Task goal ::
Whenever a line of the entries below holds the string "exact", copy that line and return it.

Data ::
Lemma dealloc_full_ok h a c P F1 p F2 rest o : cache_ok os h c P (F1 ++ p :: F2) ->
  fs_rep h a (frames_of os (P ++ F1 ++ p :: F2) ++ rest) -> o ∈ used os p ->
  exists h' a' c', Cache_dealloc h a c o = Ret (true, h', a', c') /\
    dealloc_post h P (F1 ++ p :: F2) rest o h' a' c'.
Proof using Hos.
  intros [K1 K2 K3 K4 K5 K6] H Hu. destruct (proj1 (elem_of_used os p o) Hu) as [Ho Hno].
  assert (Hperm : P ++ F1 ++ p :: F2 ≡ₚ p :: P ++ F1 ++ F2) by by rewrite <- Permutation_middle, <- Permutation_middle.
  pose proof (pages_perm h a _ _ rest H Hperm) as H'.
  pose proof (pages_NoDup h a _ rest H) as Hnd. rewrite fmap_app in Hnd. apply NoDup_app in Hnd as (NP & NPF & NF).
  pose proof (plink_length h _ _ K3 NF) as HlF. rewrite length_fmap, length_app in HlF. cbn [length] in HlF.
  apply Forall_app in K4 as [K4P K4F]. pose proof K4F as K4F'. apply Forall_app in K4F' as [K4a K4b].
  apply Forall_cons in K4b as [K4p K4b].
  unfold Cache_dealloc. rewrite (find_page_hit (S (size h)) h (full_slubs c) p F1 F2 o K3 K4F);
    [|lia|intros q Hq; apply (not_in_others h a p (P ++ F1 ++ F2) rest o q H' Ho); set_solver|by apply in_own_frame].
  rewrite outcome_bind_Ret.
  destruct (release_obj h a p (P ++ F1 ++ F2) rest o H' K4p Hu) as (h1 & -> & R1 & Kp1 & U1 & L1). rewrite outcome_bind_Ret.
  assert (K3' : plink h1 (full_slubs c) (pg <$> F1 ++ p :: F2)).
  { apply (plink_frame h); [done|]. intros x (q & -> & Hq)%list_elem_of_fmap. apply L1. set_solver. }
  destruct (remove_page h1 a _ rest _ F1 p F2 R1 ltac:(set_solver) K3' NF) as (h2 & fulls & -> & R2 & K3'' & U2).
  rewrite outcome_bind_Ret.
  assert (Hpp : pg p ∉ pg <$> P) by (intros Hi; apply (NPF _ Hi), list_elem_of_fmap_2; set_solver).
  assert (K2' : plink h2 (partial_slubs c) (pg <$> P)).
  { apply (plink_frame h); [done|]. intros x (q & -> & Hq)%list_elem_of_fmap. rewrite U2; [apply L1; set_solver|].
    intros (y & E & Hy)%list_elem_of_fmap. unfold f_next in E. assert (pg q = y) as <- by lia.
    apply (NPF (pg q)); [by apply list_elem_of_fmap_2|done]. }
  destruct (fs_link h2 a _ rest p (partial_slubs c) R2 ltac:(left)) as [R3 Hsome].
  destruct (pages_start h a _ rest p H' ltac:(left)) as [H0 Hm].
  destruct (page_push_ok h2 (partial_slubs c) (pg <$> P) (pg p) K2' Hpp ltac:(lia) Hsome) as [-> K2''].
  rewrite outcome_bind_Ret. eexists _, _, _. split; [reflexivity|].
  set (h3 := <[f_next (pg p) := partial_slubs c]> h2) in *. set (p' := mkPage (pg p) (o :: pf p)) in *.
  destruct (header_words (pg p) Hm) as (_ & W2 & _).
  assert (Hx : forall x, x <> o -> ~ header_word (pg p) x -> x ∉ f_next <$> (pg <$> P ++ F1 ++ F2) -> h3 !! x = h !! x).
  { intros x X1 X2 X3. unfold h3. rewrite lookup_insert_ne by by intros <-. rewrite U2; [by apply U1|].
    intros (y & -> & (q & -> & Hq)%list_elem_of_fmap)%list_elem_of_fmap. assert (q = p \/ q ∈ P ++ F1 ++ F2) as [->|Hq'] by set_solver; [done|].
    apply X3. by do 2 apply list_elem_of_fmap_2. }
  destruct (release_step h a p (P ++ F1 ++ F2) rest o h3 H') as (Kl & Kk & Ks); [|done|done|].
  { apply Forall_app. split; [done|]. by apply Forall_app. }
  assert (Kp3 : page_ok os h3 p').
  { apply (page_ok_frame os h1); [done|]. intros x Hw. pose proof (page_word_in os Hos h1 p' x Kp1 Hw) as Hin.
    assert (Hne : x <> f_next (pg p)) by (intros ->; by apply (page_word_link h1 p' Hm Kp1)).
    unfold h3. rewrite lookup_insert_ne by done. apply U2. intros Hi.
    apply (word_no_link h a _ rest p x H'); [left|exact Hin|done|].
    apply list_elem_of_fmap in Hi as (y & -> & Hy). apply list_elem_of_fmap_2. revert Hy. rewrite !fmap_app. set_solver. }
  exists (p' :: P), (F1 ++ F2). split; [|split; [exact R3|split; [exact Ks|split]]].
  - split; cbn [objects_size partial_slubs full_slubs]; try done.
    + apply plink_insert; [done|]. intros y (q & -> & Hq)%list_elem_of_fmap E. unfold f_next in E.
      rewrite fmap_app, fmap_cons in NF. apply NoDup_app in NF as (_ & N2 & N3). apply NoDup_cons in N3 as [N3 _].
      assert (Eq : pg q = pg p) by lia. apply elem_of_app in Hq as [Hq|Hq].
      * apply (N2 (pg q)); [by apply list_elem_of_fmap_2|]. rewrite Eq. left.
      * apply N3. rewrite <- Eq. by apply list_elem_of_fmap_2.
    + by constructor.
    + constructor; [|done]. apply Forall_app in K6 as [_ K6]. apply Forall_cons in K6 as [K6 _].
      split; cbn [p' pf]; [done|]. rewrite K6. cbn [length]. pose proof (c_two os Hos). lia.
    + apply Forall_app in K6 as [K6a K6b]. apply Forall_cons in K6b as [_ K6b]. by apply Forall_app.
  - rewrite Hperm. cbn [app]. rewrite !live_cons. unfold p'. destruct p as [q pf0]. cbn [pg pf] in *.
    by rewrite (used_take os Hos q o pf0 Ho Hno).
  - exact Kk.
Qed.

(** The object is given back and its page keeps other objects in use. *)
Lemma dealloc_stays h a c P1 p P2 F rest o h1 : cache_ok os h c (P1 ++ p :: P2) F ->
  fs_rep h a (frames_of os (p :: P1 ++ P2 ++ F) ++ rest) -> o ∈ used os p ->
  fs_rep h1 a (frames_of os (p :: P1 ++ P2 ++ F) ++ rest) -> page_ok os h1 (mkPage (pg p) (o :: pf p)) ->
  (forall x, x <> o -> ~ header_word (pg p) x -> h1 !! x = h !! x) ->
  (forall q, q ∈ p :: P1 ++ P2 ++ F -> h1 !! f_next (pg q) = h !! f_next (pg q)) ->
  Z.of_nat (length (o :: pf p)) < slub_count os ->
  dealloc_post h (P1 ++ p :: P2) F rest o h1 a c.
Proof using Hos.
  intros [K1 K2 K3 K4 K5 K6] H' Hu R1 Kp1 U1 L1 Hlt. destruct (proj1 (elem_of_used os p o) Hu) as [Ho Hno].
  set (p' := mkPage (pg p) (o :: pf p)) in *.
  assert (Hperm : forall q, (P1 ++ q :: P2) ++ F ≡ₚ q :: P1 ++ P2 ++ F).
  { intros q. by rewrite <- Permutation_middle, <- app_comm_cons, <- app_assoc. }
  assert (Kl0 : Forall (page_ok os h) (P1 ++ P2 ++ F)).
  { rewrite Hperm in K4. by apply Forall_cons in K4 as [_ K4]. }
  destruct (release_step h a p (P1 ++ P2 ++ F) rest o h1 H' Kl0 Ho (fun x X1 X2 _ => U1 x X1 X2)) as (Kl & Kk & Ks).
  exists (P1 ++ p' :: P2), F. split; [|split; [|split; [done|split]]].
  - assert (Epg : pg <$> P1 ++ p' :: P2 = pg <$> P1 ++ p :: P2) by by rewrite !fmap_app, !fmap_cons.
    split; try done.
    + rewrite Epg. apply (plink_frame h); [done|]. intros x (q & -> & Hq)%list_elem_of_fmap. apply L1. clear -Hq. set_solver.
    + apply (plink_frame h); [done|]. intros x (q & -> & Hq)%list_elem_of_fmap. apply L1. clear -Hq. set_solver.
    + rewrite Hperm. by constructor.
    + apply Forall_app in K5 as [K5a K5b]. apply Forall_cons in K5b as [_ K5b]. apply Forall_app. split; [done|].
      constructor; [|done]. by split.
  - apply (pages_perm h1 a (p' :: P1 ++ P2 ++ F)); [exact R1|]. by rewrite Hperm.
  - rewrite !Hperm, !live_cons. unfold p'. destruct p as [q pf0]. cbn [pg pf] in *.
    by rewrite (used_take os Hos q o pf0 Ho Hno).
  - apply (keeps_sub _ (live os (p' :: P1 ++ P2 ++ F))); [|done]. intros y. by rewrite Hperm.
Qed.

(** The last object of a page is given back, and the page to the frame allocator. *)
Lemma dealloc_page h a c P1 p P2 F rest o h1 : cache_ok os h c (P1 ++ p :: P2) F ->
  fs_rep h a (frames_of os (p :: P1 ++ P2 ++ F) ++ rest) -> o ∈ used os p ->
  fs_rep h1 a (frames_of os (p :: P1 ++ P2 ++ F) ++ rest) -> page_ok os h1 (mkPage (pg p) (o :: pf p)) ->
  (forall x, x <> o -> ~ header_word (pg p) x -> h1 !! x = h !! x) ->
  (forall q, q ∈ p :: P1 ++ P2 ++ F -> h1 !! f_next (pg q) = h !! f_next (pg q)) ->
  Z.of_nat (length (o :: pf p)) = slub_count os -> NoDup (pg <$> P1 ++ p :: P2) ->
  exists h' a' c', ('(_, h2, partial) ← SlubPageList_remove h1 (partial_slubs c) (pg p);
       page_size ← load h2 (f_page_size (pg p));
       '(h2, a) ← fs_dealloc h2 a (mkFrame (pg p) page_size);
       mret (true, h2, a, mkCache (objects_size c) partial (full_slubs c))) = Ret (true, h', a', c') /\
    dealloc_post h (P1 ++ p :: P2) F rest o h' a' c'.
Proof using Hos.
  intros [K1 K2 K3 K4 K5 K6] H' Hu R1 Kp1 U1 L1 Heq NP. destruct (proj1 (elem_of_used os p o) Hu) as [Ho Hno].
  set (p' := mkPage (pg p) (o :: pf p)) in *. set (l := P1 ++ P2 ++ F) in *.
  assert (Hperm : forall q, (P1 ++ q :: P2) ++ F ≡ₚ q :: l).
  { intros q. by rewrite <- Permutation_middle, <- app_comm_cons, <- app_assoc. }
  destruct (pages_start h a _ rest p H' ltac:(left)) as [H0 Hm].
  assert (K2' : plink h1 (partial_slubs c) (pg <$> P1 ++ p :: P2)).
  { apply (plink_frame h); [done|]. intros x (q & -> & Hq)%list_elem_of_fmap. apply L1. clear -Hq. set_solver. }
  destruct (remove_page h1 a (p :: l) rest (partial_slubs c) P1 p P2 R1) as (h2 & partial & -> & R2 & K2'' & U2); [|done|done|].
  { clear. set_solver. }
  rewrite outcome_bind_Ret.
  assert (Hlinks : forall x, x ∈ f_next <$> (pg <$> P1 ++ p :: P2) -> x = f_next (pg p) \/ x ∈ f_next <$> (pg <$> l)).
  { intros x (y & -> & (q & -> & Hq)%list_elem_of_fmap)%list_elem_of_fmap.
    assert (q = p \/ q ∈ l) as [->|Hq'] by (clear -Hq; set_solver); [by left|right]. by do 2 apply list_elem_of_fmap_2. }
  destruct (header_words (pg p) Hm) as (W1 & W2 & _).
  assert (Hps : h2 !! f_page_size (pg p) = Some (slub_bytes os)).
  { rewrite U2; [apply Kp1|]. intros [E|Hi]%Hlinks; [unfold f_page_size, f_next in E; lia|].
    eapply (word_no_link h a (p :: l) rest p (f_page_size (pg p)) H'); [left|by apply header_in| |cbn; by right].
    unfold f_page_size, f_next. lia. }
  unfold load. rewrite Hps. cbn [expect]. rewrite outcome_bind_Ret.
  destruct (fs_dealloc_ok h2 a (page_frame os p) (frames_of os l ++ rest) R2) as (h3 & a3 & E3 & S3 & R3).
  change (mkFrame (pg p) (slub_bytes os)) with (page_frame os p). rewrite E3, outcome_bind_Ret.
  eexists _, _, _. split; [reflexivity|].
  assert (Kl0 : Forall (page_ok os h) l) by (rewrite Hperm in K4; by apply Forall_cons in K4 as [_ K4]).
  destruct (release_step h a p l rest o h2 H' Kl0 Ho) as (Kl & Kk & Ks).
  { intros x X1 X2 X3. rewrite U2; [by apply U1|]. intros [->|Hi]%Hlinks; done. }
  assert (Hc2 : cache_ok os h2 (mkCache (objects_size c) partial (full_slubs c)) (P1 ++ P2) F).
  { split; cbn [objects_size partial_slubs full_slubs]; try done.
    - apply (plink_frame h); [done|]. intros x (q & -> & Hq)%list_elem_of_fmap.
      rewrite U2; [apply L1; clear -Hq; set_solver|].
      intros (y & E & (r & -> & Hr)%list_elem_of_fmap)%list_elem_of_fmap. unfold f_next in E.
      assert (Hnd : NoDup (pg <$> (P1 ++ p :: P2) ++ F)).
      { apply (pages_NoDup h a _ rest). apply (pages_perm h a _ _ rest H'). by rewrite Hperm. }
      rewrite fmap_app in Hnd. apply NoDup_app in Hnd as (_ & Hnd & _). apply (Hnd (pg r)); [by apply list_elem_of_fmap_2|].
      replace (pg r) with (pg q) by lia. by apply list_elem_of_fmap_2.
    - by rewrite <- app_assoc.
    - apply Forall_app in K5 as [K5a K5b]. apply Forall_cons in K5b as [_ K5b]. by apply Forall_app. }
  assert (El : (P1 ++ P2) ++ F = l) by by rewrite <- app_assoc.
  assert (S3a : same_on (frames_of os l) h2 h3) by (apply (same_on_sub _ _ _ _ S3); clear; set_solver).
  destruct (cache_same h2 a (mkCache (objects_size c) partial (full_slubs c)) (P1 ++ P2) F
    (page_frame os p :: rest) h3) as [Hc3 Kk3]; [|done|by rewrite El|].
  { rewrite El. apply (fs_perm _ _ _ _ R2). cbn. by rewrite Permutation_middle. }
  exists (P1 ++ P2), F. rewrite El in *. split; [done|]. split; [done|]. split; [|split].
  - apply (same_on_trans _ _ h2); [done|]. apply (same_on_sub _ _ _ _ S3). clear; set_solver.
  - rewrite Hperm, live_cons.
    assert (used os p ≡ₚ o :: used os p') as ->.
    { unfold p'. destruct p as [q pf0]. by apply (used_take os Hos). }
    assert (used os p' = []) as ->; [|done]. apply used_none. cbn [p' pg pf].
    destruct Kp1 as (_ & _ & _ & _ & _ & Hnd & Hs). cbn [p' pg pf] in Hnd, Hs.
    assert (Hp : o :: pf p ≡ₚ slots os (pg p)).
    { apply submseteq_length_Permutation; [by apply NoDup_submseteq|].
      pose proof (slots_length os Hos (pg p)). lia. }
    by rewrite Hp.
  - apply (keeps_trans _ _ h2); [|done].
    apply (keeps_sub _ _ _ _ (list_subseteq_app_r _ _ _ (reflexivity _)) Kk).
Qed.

Result ::
    apply (word_no_link h a _ rest p x H'); [left|exact Hin|done|].
  exists (p' :: P), (F1 ++ F2). split; [|split; [exact R3|split; [exact Ks|split]]].
  - exact Kk.
  - apply (pages_perm h1 a (p' :: P1 ++ P2 ++ F)); [exact R1|]. by rewrite Hperm.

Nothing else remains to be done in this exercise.